Three things, says CEO Dr Julia Bradsher.
#1: Improve training for food safety professionals, from FDA inspectors to government officials and food safety experts from China, Turkey, Saudi Arabia and Ukraine as well as private food manufacturers in the US by delivering standards-based training through the International Food Protection Training Institute
Initially, all training was delivered at Battle Creek, but today it is increasingly being deployed where it is needed by a network of experts across the nation, she says.
A key focus right now is helping industry understand the requirements of the Food Safety Modernization Act (FSMA), she adds.
#2: Advance novel food protection technologies by investing modest sums into firms with emerging technologies in food safety, particular companies developing portable, user-friendly methods that can be used to prepare samples in the field, identify microbes that are present in low cell counts and detect several contaminants at a time.

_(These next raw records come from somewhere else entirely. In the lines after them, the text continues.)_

Lemma strtok_all_spec σ s :
  split_ok (mem σ) → cstr (mem σ) lo s → lo + lenZ s = hi → wp (strtok_all strchr lo q sp) (all_post σ (tokens set s)) σ.
Proof.
  intros Hm Hs Hhi. pose proof (la_str Hlay) as L1. pose proof (lenZ_nonneg s).
  apply (wp_loop_ghost _ (fun '(p, s', ts) '(str, rs) τ => split_ok (mem τ) ∧ cstr (mem τ) p s' ∧ lo <= p ∧ p + lenZ s' = hi ∧
      (str = p ∨ (str = NULL ∧ ptr_cell (mem τ) sp p)) ∧ kept (mem τ) p rs ts ∧ ts ++ tokens set s' = tokens set s ∧ errno τ = errno σ ∧
      ∀ b, b < lo ∨ hi < b → ~ sp <= b < sp + 4 → mem τ !! b = mem σ !! b) _ (fun '(p, s', ts) => lenZ s')) with (g := (lo, s, [])).
  - intros [[p s'] ts] [str rs] τ (H1 & H2 & H3 & H4 & H5 & H6 & H7 & H8 & H9). pose proof (lenZ_nonneg s'). wp_step.
    eapply wp_mono; [by apply (strtok_r_spec τ str p s')|]. intros r υ (U1 & U2 & U3 & [(-> & U4 & U5 & U6)|(t & rest & p' & R1 & R2 & R3 & R4 & R5 & R6 & R7 & R8 & R9)]).
    + simpl. wp_step. rewrite U4, app_nil_r in H7. subst ts. split_and!; [|done|congruence|intros b Hb Hb'; rewrite U3 by done; by apply H9].
      eapply Forall2_impl; [|apply (kept_frame (mem τ) (mem υ) p p); [done|done|lia|intros; by apply U6]]. by intros ? ? [? _].
    + pose proof (lenZ_nonneg t). pose proof (lenZ_nonneg rest). rewrite (proj2 (Z.eqb_neq r NULL)) by (unfold NULL; lia). wp_step. exists (p', rest, ts ++ [t]). split; [|lia].
      split_and!; [done|done|lia|lia|by right| | |congruence|intros b Hb Hb'; rewrite U3 by done; by apply H9].
      * apply kept_snoc; [|done|lia|done]. apply (kept_frame (mem τ) (mem υ) p p'); [done|lia|lia|done].
      * rewrite <- app_assoc. simpl. by rewrite <- R4.
  - split_and!; [done|done|lia|done|by left|constructor|done|done|done].
  - intros [[p s'] ts] [str rs] τ _. apply lenZ_nonneg.
  - lia.
Qed.

(** ** strsep *)

(** What a call of [strsep] has done: the field at [p] is cut off, or it was the last. *)
Definition strsep_post (σ : cstate) (p : Z) (s : list Z) (r : Z) (τ : cstate) : Prop :=
  r = p ∧ split_ok (mem τ) ∧ errno τ = errno σ ∧
  (∀ b, b < p ∨ hi < b → ~ sp <= b < sp + 4 → mem τ !! b = mem σ !! b) ∧
  ((fields set s = [s] ∧ cstr (mem τ) p s ∧ ptr_cell (mem τ) sp NULL) ∨
   (∃ t rest, cstr (mem τ) p t ∧ fields set s = t :: fields set rest ∧ cstr (mem τ) (p + lenZ t + 1) rest ∧ p + lenZ t + 1 + lenZ rest = hi ∧
      ptr_cell (mem τ) sp (p + lenZ t + 1))).

Lemma strsep_last σ p s :
  split_ok (mem σ) → cstr (mem σ) p s → lo <= p → p + lenZ s = hi → (∀ b, b ∈ s → in_set set b = false) →
  strsep_post σ p s p (with_mem (write_bytes (mem σ) sp (ptr_bytes NULL)) σ).
Proof.
  intros Hm Hs Hlo Hhi Hf. pose proof (la_cell Hlay) as (C1 & C2 & _). split; [done|]. split; [by apply set_cell_ok|]. split; [done|].
  split; [intros; by apply set_cell_out|]. left. split_and!; [by apply fields_whole|apply set_cell_cstr; [done|lia|done]|by apply ptr_written].
Qed.
Lemma strsep_cut σ p s i :
  split_ok (mem σ) → cstr (mem σ) p s → lo <= p → p + lenZ s = hi → 0 <= i < lenZ s →
  (∀ j, 0 <= j < i → in_set set (nthZ s j) = false) → in_set set (nthZ s i) = true →
  strsep_post σ p s p (with_mem (write_bytes (<[p + i := 0]> (mem σ)) sp (ptr_bytes (p + i + 1))) σ).
Proof.
  intros Hm Hs Hlo Hhi Hi Hf Hd. pose proof (la_str Hlay) as L1. pose proof (la_cell Hlay) as (C1 & C2 & C3 & _).
  pose proof (lenZ_take s i ltac:(lia)) as Hlt. pose proof (lenZ_drop s (i + 1) ltac:(lia)) as Hld.
  assert (split_ok (<[p + i := 0]> (mem σ))) as Hm'. { apply cut_ok; [done|lia|]. rewrite (cstr_chr _ _ s) by (done || lia). done. }
  split; [done|]. split; [apply set_cell_ok; [done|lia]|]. split; [done|]. cbn [mem with_mem].
  split; [intros b Hb Hb'; rewrite set_cell_out by done; apply lookup_insert_ne; lia|].
  right. exists (take (Z.to_nat i) s), (drop (Z.to_nat (i + 1)) s). rewrite Hlt. split_and!.
  - apply set_cell_cstr; [done|lia|]. apply cstr_cut; [lia|done].
  - rewrite <- (take_drop (Z.to_nat i) s) at 1. rewrite drop_nthZ by lia. apply fields_cut; [|done].
    intros b (j & Hj & <-)%elem_of_nthZ. rewrite Hlt in Hj. rewrite nthZ_take by lia. apply Hf. lia.
  - apply set_cell_cstr; [lia|lia|]. eapply cstr_frame; [|rewrite <- Z.add_assoc; apply cstr_drop; [|done]; lia].
    intros a Ha. apply lookup_insert_ne. lia.
  - lia.
  - apply ptr_written; [done|lia].
Qed.
Lemma strsep_spec σ p s :
  split_ok (mem σ) → cstr (mem σ) p s → lo <= p → p + lenZ s = hi → ptr_cell (mem σ) sp p →
  wp (strsep strchr sp q) (strsep_post σ p s) σ.
Proof.
  intros Hm Hs Hlo Hhi Hc. pose proof (la_str Hlay) as L1. pose proof (la_set Hlay) as L2. pose proof (la_cell Hlay) as (C1 & C2 & C3 & _). pose proof (lenZ_nonneg s).
  unfold strsep. wp_step. eapply wp_load_ptr; [done|]. rewrite (proj2 (Z.eqb_neq p NULL)) by (unfold NULL; lia). simpl negb. cbn beta iota zeta.
  apply (wp_loop _ (fun a τ => τ = σ ∧ ∃ i, a = p + i ∧ 0 <= i <= lenZ s ∧ ∀ j, 0 <= j < i → in_set set (nthZ s j) = false) _ (fun a => p + lenZ s - a)).
  - intros a τ (-> & i & -> & Hi & Hf). wp_step. apply (wp_load_chr _ _ s); [done|lia|]. destruct (chr s i =? 0) eqn:E; b2p.
    + apply chr_zero in E; [|apply Hs|lia]. subst i. wp_step. apply wp_store_ptr; [done|by apply so_mapped|done|]. wp_step.
      apply strsep_last; [done..|]. intros b (j & Hj & <-)%elem_of_nthZ. by apply Hf.
    + assert (i ≠ lenZ s) by (intros ->; by rewrite chr_end in E). wp_step.
      eapply wp_mono; [apply (strchr_in_set σ q set); [apply Hm|apply Hm|lia|lia|apply chr_nonzero; [apply Hs|lia]]|]. intros r τ [Hr ->].
      rewrite Hr. rewrite chr_nthZ by lia. destruct (in_set set (nthZ s i)) eqn:Es.
      * wp_step. replace (p + i + 1 - 1) with (p + i) by lia. apply wp_store8; [by rewrite (cstr_chr _ _ s) by (done || lia)|]. change (u8 0) with 0. wp_step.
        apply wp_store_ptr; [done|apply (so_mapped (<[p + i := 0]> (mem σ))), cut_ok; [done|lia|by rewrite (cstr_chr _ _ s) by (done || lia)]|lia|]. wp_step. exact (strsep_cut σ p s i Hm Hs Hlo Hhi ltac:(lia) Hf Es).
      * wp_step. split; [|lia]. split; [done|]. exists (i + 1). split_and!; [lia|lia|lia|]. intros j Hj. destruct (decide (j = i)) as [->|]; [done|apply Hf; lia].
  - split; [done|]. exists 0. split_and!; [lia|lia|lia|]. intros j Hj; lia.
  - intros a τ (_ & i & -> & ? & _). lia.
  - lia.
Qed.
Lemma strsep_end σ : ptr_cell (mem σ) sp NULL → wp (strsep strchr sp q) (fun r τ => r = NULL ∧ τ = σ) σ.
Proof. intros Hc. unfold strsep. wp_step. eapply wp_load_ptr; [done|]. simpl. by wp_step. Qed.

(** What is left of the string: nothing, or the string at the cell. *)
Definition left_over (m : gmap Z Z) (g : option (Z * list Z)) : Prop :=
  match g with
  | Some (p, s) => cstr m p s ∧ lo <= p ∧ p + lenZ s = hi ∧ ptr_cell m sp p
  | None => ptr_cell m sp NULL
  end.
Definition fields_left (g : option (Z * list Z)) : list (list Z) := match g with Some (_, s) => fields set s | None => [] end.
Definition left_start (g : option (Z * list Z)) : Z := match g with Some (p, _) => p | None => hi + 1 end.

Recently, GFPI provided financial support for two start ups: nanoRETE, a Michigan-based company developing tools for real-time detection of pathogens using customized nanoparticle biosensors; and Seattle Sensors, which utilizes surface plasmon resonance (SPR) technology in a portable device that can be used to monitor the factory environment for hazards and customized to detect pathogens, allergens, and toxins.
#3: Raise awareness via symposia. The GFPI has convened a series of conferences and workshops on food safety issues in the past couple of years.